Image Captioning using Deep Learning

Authors: Arnav Arnav, Hankyu Jang, Pulkit Maloo

You can find the details for our experiments in the report.

Flask App

You can test our model in your own computer using the flask app. To run the flask app that provides a GUI interface, simply clone our repository and run flask.

./run_flask.sh

If you want to reproduce everything (preprocessing, training, ...) then, follow the steps below:

Step 0: Setting up the environment

To allow you to quickly reproduce our results, we are sharing the environment.yml file in our github repository. You can simply create the environment using the environment.yml file.

conda env create -f environment.yml

Conda environment name is tensorflow-3.5 which is using Python 3.5 . Details regarding creating the environment can be found here: conda link

Step 1: Get data

Make an empty directory data.
Download flickr8K data. Then save the folders in data.

Step 2: Image preprocessing - Generate bottleneck features

Make an empty directory bottleneck_features.
Run the preprocessing1_bottleneck_features.py. It will generate bottleneck features for pre-trained models VGG16, VGG19, and ResNet50 and then save them in bottleneck_features directory.

python preprocessing1_bottleneck_features.py

(Optional) It may take a while to generate the bottleneck features. You can get those files in this link.

Step 3: Caption preprocessing - Word to vector

Make an empty directory preprocessed_captions
Run the preprocessing2_word_to_vector.py. It will generate onehot encoded word vectors and then save them in preprocessed_captions directory.

python preprocessing2_word_to_vector.py

Step 4: Combine bottleneck features and processed captions

Run preprocessing3_data_for_training_model.py. It will generate numpy arrays to be used in training the model. All of the numpy arrays are saved in train_dev_test.npz file.

python preprocessing3_data_for_training_model.py

Step 5: Train the model

Run main.py to train and save the model. Here are some of the commands that trains, and saves models.

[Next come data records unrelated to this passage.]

(* ===== verification/SettledNetwork.v ===== *)
(** * A pass that succeeds settles the network and its gateway

    The Private Network is found or created and recorded, then the Public Gateway is found
    or created and attached to it. *)

From S2P Require Import Prelude Go Net Prog Sdk Types Cloud Ledger Scope Client.
From S2P Require Vpc Vpcgw.
From S2P Require Import Networks Convergence Replay.
#[local] Open Scope caps_scope.

Section settle.
Context `{SDK : ScwSDK} `{K8S : K8sLib}.
Context (p0 : project).
Implicit Types (h : trace) (c : ClusterScope).

Abbreviation P := (project_after p0).
Abbreviation settle_wp := (wpM (faithful p0) any_call).

(** ** The network *)

(** The recorded network is the one a pass may use. *)
Definition network_fixed h c : Prop :=
  (ShouldManagePrivateNetwork c = true -> network_settled (P h) c) /\
  forall id, network_of (P h) c id -> PrivateNetworkID c = Ok id.

Lemma getOrCreatePN_settles c h :
  at_most_one pn_Name (Cluster_Name c) (pr_networks (P h)) ->
  settle_wp Vpc.getOrCreatePN h c (on_success (fun pn c' h' => c' = c /\
    exists_as pn_Name (Cluster_Name c) (fun x => x = pn) (pr_networks (P h')) /\
    pn_DHCPEnabled pn = true)).
Proof.
  intros Hu. unfold Vpc.getOrCreatePN. do 3 go_step. settle_step; [| |by repeat settle_step].
  - to_prop. do 2 settle_step. destruct (pn_DHCPEnabled x) eqn:Ed; cbn [negb]; settle_step; [|done].
    rewrite project_after_snoc. cbn. split_and!; [done| |done]. by apply (exists_as_found _ _ _ _ x).
  - do 4 (settle_step; try done). do 4 (settle_step; try done).
    eapply (wpM_mono _ _ _ _ _ (fun oa c' h' => c' = c /\ h' = _)).
    { repeat settle_step; by split. }
    intros [subnets|e|] c' h' [-> ->]; [|done..].
    apply wpM_remote; [exact I|intros pn [_ Hc]|done]. cbn in Hc.
    destruct (pn_DHCPEnabled pn) eqn:Ed; cbn [negb]; settle_step; [|done]. rewrite !project_after_snoc. cbn.
    split_and!; [done| |done]. by apply exists_as_snoc.
Qed.

Lemma vpc_settles c h :
  at_most_one pn_Name (Cluster_Name c) (pr_networks (P h)) ->
  settle_wp Vpc.Reconcile h c (on_success (fun _ c' h' =>
    (c' = c \/ exists pnID, records_network pnID c c') /\ network_fixed h' c')).
Proof.
  intros Hu. unfold Vpc.Reconcile. do 2 go_step.
  destruct (ShouldManagePrivateNetwork c) eqn:Em; cbn [negb].
  2:{ go_step. split; [by left|]. unfold network_fixed, network_of. by rewrite Em. }
  do 2 go_step. eapply wpM_mono; [by apply getOrCreatePN_settles|].
  intros [pn|e|] c' h' H; cbn in H; [|done..]. destruct H as (-> & [(x & Hx & En) Hall] & Hd).
  cbn [outcome_wrap]. apply SetStatus_spec; [by apply should_manage_spec|].
  intros c' Hrec. split; [by right; eexists|]. destruct Hrec as (Eid & Es & _ & _ & Em' & _).
  assert (Cluster_Name c' = Cluster_Name c) as En' by (unfold Cluster_Name; by rewrite Em').
  assert (ShouldManagePrivateNetwork c' = true) as Em1
    by (unfold ShouldManagePrivateNetwork, HasPrivateNetwork in *; by rewrite Es).
  unfold network_fixed, network_settled, network_of. rewrite Em1, En'. split.
  - intros _. split; [by exists x|]. intros y Hy Ey. by rewrite (Hall y Hy Ey).
  - intros id (y & Hy & Ey & <-). by rewrite (Hall y Hy Ey).
Qed.

(** ** The gateway *)

Lemma getOrCreateIP_keeps zone ip c :
  safe any_resp (on_parts []) (fun c' => c' = c) (Vpcgw.getOrCreateIP zone ip).
Proof. unfold Vpcgw.getOrCreateIP. free_auto. Qed.

Lemma getOrCreateGateway_settles zone c h :
  at_most_one gw_Name (Cluster_Name c) (pr_gateways (P h)) ->
  settle_wp (Vpcgw.getOrCreateGateway zone) h c (on_success (fun gw c' h' => c' = c /\
    exists_as gw_Name (Cluster_Name c) (fun x => x = gw) (pr_gateways (P h')))).
Proof.
  intros Hu. unfold Vpcgw.getOrCreateGateway. do 4 go_step.
  settle_step; [| |by repeat settle_step].
  - to_prop. settle_step. rewrite project_after_snoc. split; [done|]. by apply (exists_as_found _ _ _ _ x).
  - do 3 (settle_step; try done). settle_step.
    eapply wpM_mono; [eapply wpM_frame; [apply (getOrCreateIP_keeps _ _ c)|done]|].
    intros [ip|e|] c' h' [-> Hsame]; [|done..]. destruct (Hsame Gateways eq_refl) as (Eg & _).
    rewrite project_after_snoc in Eg. cbn in Eg.
    settle_step. settle_step; [|done]. rewrite project_after_snoc. cbn. rewrite Eg.
    split; [done|]. by apply exists_as_snoc.
Qed.

Lemma attached_after h zone gatewayID pnID dhcp masquerade route a id :
  pr_attachments (P h) gatewayID pnID = 0 -> id = pnID ->
  pr_attachments (P (h ++ [ok_ev (CreateGatewayNetwork zone gatewayID pnID dhcp masquerade route) a]))
    gatewayID id <> 0.
Proof. intros E ->. rewrite project_after_snoc. cbn. by rewrite E, !String_eqb_refl. Qed.

(** The gateway is attached to the recorded network. *)
Definition attached_to_recorded h c (gatewayID : ID) : Prop :=
  forall pnID, PrivateNetworkID c = Ok pnID -> pr_attachments (P h) gatewayID pnID <> 0.

Lemma attach_settles gatewayID c h :
  settle_wp (pnID ← lift (PrivateNetworkID c);
    totalCount ← remote (ListGatewayNetworks (PublicGatewayZone c) gatewayID pnID);
    if totalCount =? 0
    then remote (CreateGatewayNetwork (PublicGatewayZone c) gatewayID pnID (Some true) true true)
    else mret tt) h c (on_success (fun _ c' h' => c' = c /\
      pr_gateways (P h') = pr_gateways (P h) /\ attached_to_recorded h' c gatewayID)).
Proof.
  unfold attached_to_recorded. do 2 settle_step. destruct (PrivateNetworkID c) as [pnID|e|]; [|done..].
  settle_step. settle_step; [|done]. destruct (pr_attachments (P h) gatewayID pnID =? 0) eqn:E; to_prop.
  - settle_step; [|done]. kill_units. split; [done|].
    split; [by rewrite !project_after_snoc|]. intros id [= <-].
    apply attached_after; [by rewrite project_after_snoc|done].
  - settle_step. rewrite !project_after_snoc. split; [done|]. split; [done|]. by intros id [= <-].
Qed.

Lemma gw_Reconcile_attaches c h :
  at_most_one gw_Name (Cluster_Name c) (pr_gateways (P h)) ->
  settle_wp Vpcgw.Reconcile h c (on_success (fun _ c' h' => c' = c /\
    (HasPrivateNetwork c = true -> HasPublicGateway c = true ->
     forall gateway, Vpcgw.PublicGateway c = Ok gateway ->
     match pgs_ID gateway with
     | Some id => attached_to_recorded h' c id
     | None => exists_as gw_Name (Cluster_Name c) (fun gw => attached_to_recorded h' c (gw_ID gw))
                 (pr_gateways (P h'))
     end))).
Proof.
  intros Hu. unfold Vpcgw.Reconcile. do 2 go_step.
  destruct (HasPrivateNetwork c); [|by go_step]. destruct (HasPublicGateway c); [|by go_step].
  cbn [negb orb]. do 2 go_step. destruct (Vpcgw.PublicGateway c) as [gateway|e|]; [|done..].
  go_step. destruct (pgs_ID gateway) as [id|] eqn:Eid.
  - go_step. eapply wpM_mono; [apply attach_settles|]. intros [[]|e|] c' h' H; cbn in H; [|done..].
    destruct H as (-> & _ & Ha). split; [done|]. intros _ _ ? [= <-]. by rewrite Eid.
  - go_step. eapply wpM_mono; [by apply getOrCreateGateway_settles|].
    intros [gw|e|] c' h1 H1; cbn in H1; [|done..]. destruct H1 as [-> Hgw]. go_step.
    eapply wpM_mono; [apply attach_settles|]. intros [[]|e|] c' h' H; cbn in H; [|done..].
    destruct H as (-> & Eg & Ha). split; [done|]. intros _ _ ? [= <-]. rewrite Eid, Eg.
    destruct Hgw as [Hex Hall]. split; [done|]. intros gw' Hgw' En. by rewrite (Hall gw' Hgw' En).
Qed.

Lemma gw_settles c h :
  at_most_one gw_Name (Cluster_Name c) (pr_gateways (P h)) -> network_fixed h c ->
  settle_wp Vpcgw.Reconcile h c (on_success (fun _ c' h' => c' = c /\ gateway_settled (P h') c)).
Proof.
  intros Hu [_ Hfix]. eapply wpM_mono.
  { eapply (wpM_parts p0 [Gateways]); [by apply gw_Reconcile_attaches|].
    unfold keeps_others, Vpcgw.Reconcile, Vpcgw.getOrCreateGateway, Vpcgw.getOrCreateIP. free_auto. }
  intros [[]|e|] c' h' [H Hsame]; cbn in H; [|done..]. destruct H as [-> H]. split; [done|].
  intros Hp Hg gateway Egw. specialize (H Hp Hg gateway Egw).
  assert (forall id, attached_to_recorded h' c id -> forall pnID, network_of (P h') c pnID ->
    pr_attachments (P h') id pnID <> 0) as Hatt.
  { intros id Hid pnID Hof. apply Hid, Hfix. unfold network_of in *.
    by rewrite (Hsame PrivateNetworks eq_refl) in Hof. }
  destruct (pgs_ID gateway); [exact (Hatt _ H)|]. destruct H as [Hex Hall]. split; [done|]. auto.
Qed.
End settle.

python main.py -m VGG16 -ne 10 -tm test_VGG16.h5 -em encoder_model_VGG16.h5 -dm decoder_model_VGG16.h5
python main.py -m VGG19 -ne 10 -tm test_VGG19.h5 -em encoder_model_VGG19.h5 -dm decoder_model_VGG19.h5
python main.py -m ResNet50 -ne 10 -tm test_ResNet50.h5 -em encoder_model_ResNet50.h5 -dm decoder_model_ResNet50.h5

There are several options for main.py.

(tensorflow-3.5) ubuntu@ip-172-31-62-39:~/CV-Project$ python main.py -h
Using TensorFlow backend.
usage: main.py [-h] [-m MODEL] [-es EMB_SIZE] [-ls LSTM_SIZE]
               [-lr LEARNING_RATE] [-dr DROPOUT_RATE] [-bs BATCH_SIZE]
               [-ne N_EPOCHS] [-tm TRAINED_MODEL] [-em ENCODER_MODEL]
               [-dm DECODER_MODEL]

Image Captioning

optional arguments:
  -h, --help            show this help message and exit
  -m MODEL, --model MODEL
                        Pretrained model for images
  -es EMB_SIZE, --emb_size EMB_SIZE
                        Size of the Word Embedding
  -ls LSTM_SIZE, --lstm_size LSTM_SIZE
                        Size of the lstm
  -lr LEARNING_RATE, --learning_rate LEARNING_RATE
                        Learning rate used in training
  -dr DROPOUT_RATE, --dropout_rate DROPOUT_RATE
                        Dropout rate in the model
  -bs BATCH_SIZE, --batch_size BATCH_SIZE
                        Training batch size
  -ne N_EPOCHS, --n_epochs N_EPOCHS
                        Number of epochs for training
  -tm TRAINED_MODEL, --trained_model TRAINED_MODEL
                        filename to save the trained model
  -em ENCODER_MODEL, --encoder_model ENCODER_MODEL
                        filename to save the encoder model
  -dm DECODER_MODEL, --decoder_model DECODER_MODEL
                        filename to save the decoder model

(Optional) It takes about an hour to train models using GPU machine. You can download the trained models in this link.

Step 6: Test the model

Make an empty directory results
Run inference.py to test the model. The resulting caption will be stored in results directory.
If no filename is provided the model will run for all test images in Flikr8k dataset.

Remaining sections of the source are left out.